Dataset entries:

____

(** ** Names *)

Definition cleanUpFuncName (funcName : string) : string :=
  match LastIndexByte "." funcName with None => "" | Some e => sdrop (S e) funcName end.

Definition is_upper (c : ascii) : bool := let n := nat_of_ascii c in Nat.leb 65 n && Nat.leb n 90.
Definition is_lower (c : ascii) : bool := let n := nat_of_ascii c in Nat.leb 97 n && Nat.leb n 122.
Definition is_digit (c : ascii) : bool := let n := nat_of_ascii c in Nat.leb 48 n && Nat.leb n 57.
Definition is_letter (c : ascii) : bool := is_upper c || is_lower c.

Definition upper_ascii (c : ascii) : ascii := if is_lower c then ascii_of_nat (nat_of_ascii c - 32) else c.

Fixpoint camel_loop (first : bool) (s : string) : string :=
  match s with
  | EmptyString => ""
  | String c s =>
      (if is_upper c && negb first then String " " else id) (String (lower_ascii c) (camel_loop false s))
  end.

Definition CamelCaseToSpaceSeparated (input : string) : string := camel_loop true input.

Definition UpperFirst (input : string) : string :=
  match input with EmptyString => input | String c s => String (upper_ascii c) s end.
Definition LowerFirst (input : string) : string :=
  match input with EmptyString => input | String c s => String (lower_ascii c) s end.

Fixpoint all_chars (f : ascii → bool) (s : string) : bool :=
  match s with EmptyString => true | String c s => f c && all_chars f s end.

Definition IsAlphanumeric (s : string) : bool := all_chars (λ c, is_letter c || is_digit c) s.

(** The regular expression of [IsValidEmail]: no character of the first two classes is an
    [@], and the letters at the end have no dot, so the parts are those at the only [@]
    and at the last dot. *)
Definition local_char (c : ascii) : bool :=
  is_letter c || is_digit c || existsb (Ascii.eqb c) ["."; "_"; "%"; "+"; "-"]%char.
Definition domain_char (c : ascii) : bool := is_letter c || is_digit c || existsb (Ascii.eqb c) ["."; "-"]%char.

Definition IsValidEmail (email : string) : bool :=
  match IndexByte "@" email with
  | None => false
  | Some i =>
      let local := stake i email in
      let rest := sdrop (S i) email in
      match LastIndexByte "." rest with
      | None => false
      | Some j =>
          let domain := stake j rest in
          let top := sdrop (S j) rest in
          negb (String.eqb local "") && all_chars local_char local &&
          negb (String.eqb domain "") && all_chars domain_char domain &&
          (2 <=? String.length top)%nat && all_chars is_letter top
      end
  end.

(** [fmt.Sprintf] with a width counts characters, not bytes. *)
Fixpoint spaces (n : nat) : string := match n with O => "" | S n => String " " (spaces n) end.

Definition FormatString (RuneCount : string → nat) (text : string) (length : Z) (alignLeft : bool) : outcome string :=
  if length <? Z.of_nat (String.length text) then
    if length <? 0 then Panic "slice bounds out of range" else Ret (stake (Z.to_nat length) text)
  else
    let pad := spaces (Z.to_nat length - RuneCount text) in
    Ret (if alignLeft then text +:+ pad else pad +:+ text).

(** ** Splitting *)

(** The slices [[i * n, (i + 1) * n)] of the loop, and the rest. *)
Definition GetSplitResult {A} (splitCount : Z) (data : list A) : outcome (list (list A)) :=
  let len := Z.of_nat (length data) in
  if splitCount =? 0 then Panic "integer divide by zero"
  else
    let remain := Z.rem len splitCount in
    let integer := Z.quot len splitCount in
    let result := (λ i, take (Z.to_nat splitCount) (drop (i * Z.to_nat splitCount) data)) <$> seq 0 (Z.to_nat integer) in
    Ret (if 0 <? remain then result ++ [drop (Z.to_nat (integer * splitCount)) data] else result).

(** * Lemmas *)

Section sets_lemmas.
Context {T : Type} `{Countable T}.
Implicit Types (a b l arr : list T).

Lemma IsContain_spec (t : T) l : IsContain t l = true ↔ t ∈ l.
Proof.
  induction l as [|x l IH]; simpl; [split; [done | by intros Hx%elem_of_nil] |].
  rewrite orb_true_iff, IH, bool_decide_eq_true, elem_of_cons. done.
Qed.

Lemma dedup_loop_spec temp arr :
  NoDup (dedup_loop temp arr) ∧ sublist (dedup_loop temp arr) arr ∧
  ∀ x, x ∈ dedup_loop temp arr ↔ x ∈ arr ∧ x ∉ temp.
Proof.
  revert temp. induction arr as [|y arr IH]; intros temp; cbn [dedup_loop]; [split_and!; [constructor | done | set_solver] |].
  destruct (decide (y ∈ temp)) as [Hy | Hy].
  - destruct (IH temp) as (I1 & I2 & I3). split_and!; [done | by constructor |]. intros x. rewrite I3. set_solver.
  - destruct (IH ({[y]} ∪ temp)) as (I1 & I2 & I3). split_and!.
    + constructor; [rewrite I3; set_solver | done].
    + by constructor.
    + intros x. rewrite !elem_of_cons, I3. destruct (decide (x = y)); set_solver.
Qed.

Lemma dedup_loop_id temp arr : NoDup arr → (∀ x, x ∈ arr → x ∉ temp) → dedup_loop temp arr = arr.
Proof.
  revert temp. induction arr as [|y arr IH]; intros temp Hn Ht; [done |]. apply NoDup_cons in Hn as [Hy Hn].
  cbn [dedup_loop]. rewrite decide_False by (apply Ht; by left). rewrite IH; [done.. | set_solver].
Qed.

Lemma duplicate_slice_loop_spec t arr : duplicate_slice_loop t arr = false ↔ NoDup arr ∧ ∀ x, x ∈ arr → x ∉ t.
Proof.
  revert t. induction arr as [|y arr IH]; intros t; cbn [duplicate_slice_loop]; [split; [intros _; split; [constructor | set_solver] | done] |].
  destruct (decide (y ∈ t)) as [Hy | Hy]; [split; [done | set_solver] |]. rewrite IH, NoDup_cons. set_solver.
Qed.

Lemma marks_lookup l v : default false (marks l !! v) = bool_decide (v ∈ l).
Proof.
  unfold marks. assert (∀ m : gmap T bool, default false (fold_left (λ m v, <[v := true]> m) l m !! v) = bool_decide (v ∈ l) || default false (m !! v)) as Hm.
  { induction l as [|x l IH]; intros m; simpl; [done |]. rewrite IH. destruct (decide (x = v)) as [-> | Hne].
    - rewrite lookup_insert_eq. simpl. rewrite orb_true_r, bool_decide_true by by left. done.
    - rewrite lookup_insert_ne by done. f_equal. apply bool_decide_ext. set_solver. }
  rewrite Hm, lookup_empty. apply orb_false_r.
Qed.

Lemma filter_iff_in (P Q : T → Prop) `{∀ x, Decision (P x)} `{∀ x, Decision (Q x)} l :
  (∀ x, x ∈ l → P x ↔ Q x) → filter P l = filter Q l.
Proof.
  induction l as [|x l IH]; intros Heq; [done |]. rewrite !filter_cons, IH by (intros y Hy; apply Heq; by right).
  pose proof (Heq x ltac:(by left)). do 2 destruct (decide _); tauto.
Qed.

____

Problem requirements | Copy out the entries above exactly as given, starting at the top and ending with the line containing "Definition UpperFirst (input"; include both and nothing more.

Your solution |
(** ** Names *)

Definition cleanUpFuncName (funcName : string) : string :=
  match LastIndexByte "." funcName with None => "" | Some e => sdrop (S e) funcName end.

Definition is_upper (c : ascii) : bool := let n := nat_of_ascii c in Nat.leb 65 n && Nat.leb n 90.
Definition is_lower (c : ascii) : bool := let n := nat_of_ascii c in Nat.leb 97 n && Nat.leb n 122.
Definition is_digit (c : ascii) : bool := let n := nat_of_ascii c in Nat.leb 48 n && Nat.leb n 57.
Definition is_letter (c : ascii) : bool := is_upper c || is_lower c.

Definition upper_ascii (c : ascii) : ascii := if is_lower c then ascii_of_nat (nat_of_ascii c - 32) else c.

Fixpoint camel_loop (first : bool) (s : string) : string :=
  match s with
  | EmptyString => ""
  | String c s =>
      (if is_upper c && negb first then String " " else id) (String (lower_ascii c) (camel_loop false s))
  end.

Definition CamelCaseToSpaceSeparated (input : string) : string := camel_loop true input.

Definition UpperFirst (input : string) : string :=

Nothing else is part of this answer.